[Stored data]
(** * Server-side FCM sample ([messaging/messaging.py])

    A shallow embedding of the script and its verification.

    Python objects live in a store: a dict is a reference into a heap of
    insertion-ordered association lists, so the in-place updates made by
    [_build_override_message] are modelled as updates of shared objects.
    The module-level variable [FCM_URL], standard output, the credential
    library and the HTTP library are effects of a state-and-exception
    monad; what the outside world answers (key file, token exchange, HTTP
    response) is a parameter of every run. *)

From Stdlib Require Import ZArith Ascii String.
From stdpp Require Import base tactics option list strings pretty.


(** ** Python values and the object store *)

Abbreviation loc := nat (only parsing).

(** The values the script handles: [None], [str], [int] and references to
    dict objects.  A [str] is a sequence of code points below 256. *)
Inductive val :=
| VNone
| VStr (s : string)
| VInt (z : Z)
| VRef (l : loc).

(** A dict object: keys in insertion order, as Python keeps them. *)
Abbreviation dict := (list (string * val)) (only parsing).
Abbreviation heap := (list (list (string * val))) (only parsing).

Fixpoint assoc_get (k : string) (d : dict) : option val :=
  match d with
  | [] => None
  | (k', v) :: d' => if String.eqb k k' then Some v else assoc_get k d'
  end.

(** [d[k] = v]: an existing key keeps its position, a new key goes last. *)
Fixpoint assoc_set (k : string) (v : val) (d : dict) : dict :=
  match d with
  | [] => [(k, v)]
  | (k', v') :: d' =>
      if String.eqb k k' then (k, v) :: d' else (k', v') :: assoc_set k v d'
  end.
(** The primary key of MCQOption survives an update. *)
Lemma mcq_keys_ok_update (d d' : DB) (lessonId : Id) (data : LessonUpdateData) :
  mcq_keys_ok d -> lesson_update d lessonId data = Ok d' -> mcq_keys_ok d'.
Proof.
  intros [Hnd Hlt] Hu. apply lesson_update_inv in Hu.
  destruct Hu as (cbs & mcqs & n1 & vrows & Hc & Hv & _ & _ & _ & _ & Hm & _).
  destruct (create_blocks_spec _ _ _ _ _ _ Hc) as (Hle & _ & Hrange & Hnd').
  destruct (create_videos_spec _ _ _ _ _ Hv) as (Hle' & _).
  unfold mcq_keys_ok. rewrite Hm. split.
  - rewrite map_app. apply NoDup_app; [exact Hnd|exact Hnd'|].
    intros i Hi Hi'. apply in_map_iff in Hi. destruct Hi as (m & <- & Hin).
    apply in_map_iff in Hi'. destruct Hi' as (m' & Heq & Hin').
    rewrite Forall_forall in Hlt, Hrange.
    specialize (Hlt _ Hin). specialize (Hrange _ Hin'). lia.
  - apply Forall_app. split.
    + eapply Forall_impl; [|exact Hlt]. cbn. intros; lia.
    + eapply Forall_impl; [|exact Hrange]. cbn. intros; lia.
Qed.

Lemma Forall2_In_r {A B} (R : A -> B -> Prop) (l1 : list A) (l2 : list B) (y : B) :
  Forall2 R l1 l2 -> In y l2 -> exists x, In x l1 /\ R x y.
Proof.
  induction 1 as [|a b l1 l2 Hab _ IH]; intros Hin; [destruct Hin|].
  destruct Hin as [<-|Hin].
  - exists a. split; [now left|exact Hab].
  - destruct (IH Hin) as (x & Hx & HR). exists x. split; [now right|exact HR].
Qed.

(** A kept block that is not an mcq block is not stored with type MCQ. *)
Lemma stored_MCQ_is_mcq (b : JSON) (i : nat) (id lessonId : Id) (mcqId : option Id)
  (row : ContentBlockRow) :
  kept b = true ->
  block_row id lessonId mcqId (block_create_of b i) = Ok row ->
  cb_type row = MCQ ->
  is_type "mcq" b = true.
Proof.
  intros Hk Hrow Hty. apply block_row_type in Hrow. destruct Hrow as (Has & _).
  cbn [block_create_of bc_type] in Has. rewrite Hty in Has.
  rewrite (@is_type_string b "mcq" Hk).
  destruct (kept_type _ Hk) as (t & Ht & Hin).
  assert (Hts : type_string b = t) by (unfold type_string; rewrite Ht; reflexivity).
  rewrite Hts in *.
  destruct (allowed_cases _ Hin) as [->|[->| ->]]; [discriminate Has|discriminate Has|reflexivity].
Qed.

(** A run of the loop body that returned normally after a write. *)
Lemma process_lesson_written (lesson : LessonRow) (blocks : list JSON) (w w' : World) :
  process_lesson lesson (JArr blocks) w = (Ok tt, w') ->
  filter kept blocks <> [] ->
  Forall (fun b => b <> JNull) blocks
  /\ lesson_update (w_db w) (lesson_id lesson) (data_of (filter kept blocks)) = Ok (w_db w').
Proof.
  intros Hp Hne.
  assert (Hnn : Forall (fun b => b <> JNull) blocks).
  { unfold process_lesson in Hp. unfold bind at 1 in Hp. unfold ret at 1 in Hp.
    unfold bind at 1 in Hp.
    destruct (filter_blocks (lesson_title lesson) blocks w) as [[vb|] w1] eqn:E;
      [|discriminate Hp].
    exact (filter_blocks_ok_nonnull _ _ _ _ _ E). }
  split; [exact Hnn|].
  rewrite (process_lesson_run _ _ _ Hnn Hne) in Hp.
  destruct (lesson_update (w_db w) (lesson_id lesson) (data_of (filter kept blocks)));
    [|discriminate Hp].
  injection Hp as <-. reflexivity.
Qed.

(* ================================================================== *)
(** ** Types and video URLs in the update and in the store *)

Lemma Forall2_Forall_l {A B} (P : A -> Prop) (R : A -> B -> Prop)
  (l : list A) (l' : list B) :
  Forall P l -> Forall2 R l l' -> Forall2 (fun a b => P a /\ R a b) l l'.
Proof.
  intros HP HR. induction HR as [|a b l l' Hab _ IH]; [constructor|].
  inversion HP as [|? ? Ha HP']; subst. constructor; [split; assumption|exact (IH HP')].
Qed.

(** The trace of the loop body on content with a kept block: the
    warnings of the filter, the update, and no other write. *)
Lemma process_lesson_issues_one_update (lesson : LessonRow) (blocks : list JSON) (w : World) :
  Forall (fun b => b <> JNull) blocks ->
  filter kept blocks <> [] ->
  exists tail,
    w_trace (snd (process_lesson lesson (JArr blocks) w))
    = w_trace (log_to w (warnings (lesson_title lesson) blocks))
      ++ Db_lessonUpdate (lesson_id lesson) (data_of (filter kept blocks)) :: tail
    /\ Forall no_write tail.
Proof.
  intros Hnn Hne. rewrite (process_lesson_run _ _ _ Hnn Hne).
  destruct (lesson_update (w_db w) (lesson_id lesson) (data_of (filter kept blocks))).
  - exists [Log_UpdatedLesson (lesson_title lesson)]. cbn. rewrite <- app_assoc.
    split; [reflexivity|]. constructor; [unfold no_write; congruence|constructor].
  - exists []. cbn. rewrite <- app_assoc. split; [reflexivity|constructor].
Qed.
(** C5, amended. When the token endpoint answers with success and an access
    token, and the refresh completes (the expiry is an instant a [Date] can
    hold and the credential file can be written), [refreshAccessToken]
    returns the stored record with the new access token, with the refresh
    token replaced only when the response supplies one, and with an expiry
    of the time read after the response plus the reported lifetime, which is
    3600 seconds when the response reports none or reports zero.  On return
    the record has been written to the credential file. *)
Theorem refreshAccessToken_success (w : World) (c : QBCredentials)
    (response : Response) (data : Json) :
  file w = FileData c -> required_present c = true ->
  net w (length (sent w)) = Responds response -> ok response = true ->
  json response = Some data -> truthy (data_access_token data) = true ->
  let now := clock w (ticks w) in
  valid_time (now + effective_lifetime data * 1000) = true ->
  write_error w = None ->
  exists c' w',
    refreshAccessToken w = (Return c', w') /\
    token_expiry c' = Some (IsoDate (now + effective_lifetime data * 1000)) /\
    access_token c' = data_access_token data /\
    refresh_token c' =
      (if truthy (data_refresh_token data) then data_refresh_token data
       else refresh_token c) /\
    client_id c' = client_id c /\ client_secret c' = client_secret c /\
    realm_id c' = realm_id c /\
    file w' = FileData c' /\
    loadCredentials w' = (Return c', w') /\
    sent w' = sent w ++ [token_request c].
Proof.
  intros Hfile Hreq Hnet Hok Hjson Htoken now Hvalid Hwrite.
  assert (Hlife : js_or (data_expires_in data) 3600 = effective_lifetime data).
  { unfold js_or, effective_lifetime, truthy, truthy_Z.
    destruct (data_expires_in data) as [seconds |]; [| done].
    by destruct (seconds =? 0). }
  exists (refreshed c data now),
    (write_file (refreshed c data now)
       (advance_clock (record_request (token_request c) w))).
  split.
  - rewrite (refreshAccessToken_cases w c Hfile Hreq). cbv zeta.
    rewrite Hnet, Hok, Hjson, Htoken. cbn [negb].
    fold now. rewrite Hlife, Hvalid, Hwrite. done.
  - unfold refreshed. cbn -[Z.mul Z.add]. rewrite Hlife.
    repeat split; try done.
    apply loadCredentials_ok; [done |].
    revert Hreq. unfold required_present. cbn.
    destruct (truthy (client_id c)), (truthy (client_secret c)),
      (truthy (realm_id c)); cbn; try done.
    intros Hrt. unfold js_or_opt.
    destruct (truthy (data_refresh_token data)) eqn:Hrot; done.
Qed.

§ What needs to be done: Each line from the top of the records above through the line containing "From Stdlib Require" needs to be transcribed exactly, and no line after it.

§ Answer to this task:
(** * Server-side FCM sample ([messaging/messaging.py])

    A shallow embedding of the script and its verification.

    Python objects live in a store: a dict is a reference into a heap of
    insertion-ordered association lists, so the in-place updates made by
    [_build_override_message] are modelled as updates of shared objects.
    The module-level variable [FCM_URL], standard output, the credential
    library and the HTTP library are effects of a state-and-exception
    monad; what the outside world answers (key file, token exchange, HTTP
    response) is a parameter of every run. *)

From Stdlib Require Import ZArith Ascii String.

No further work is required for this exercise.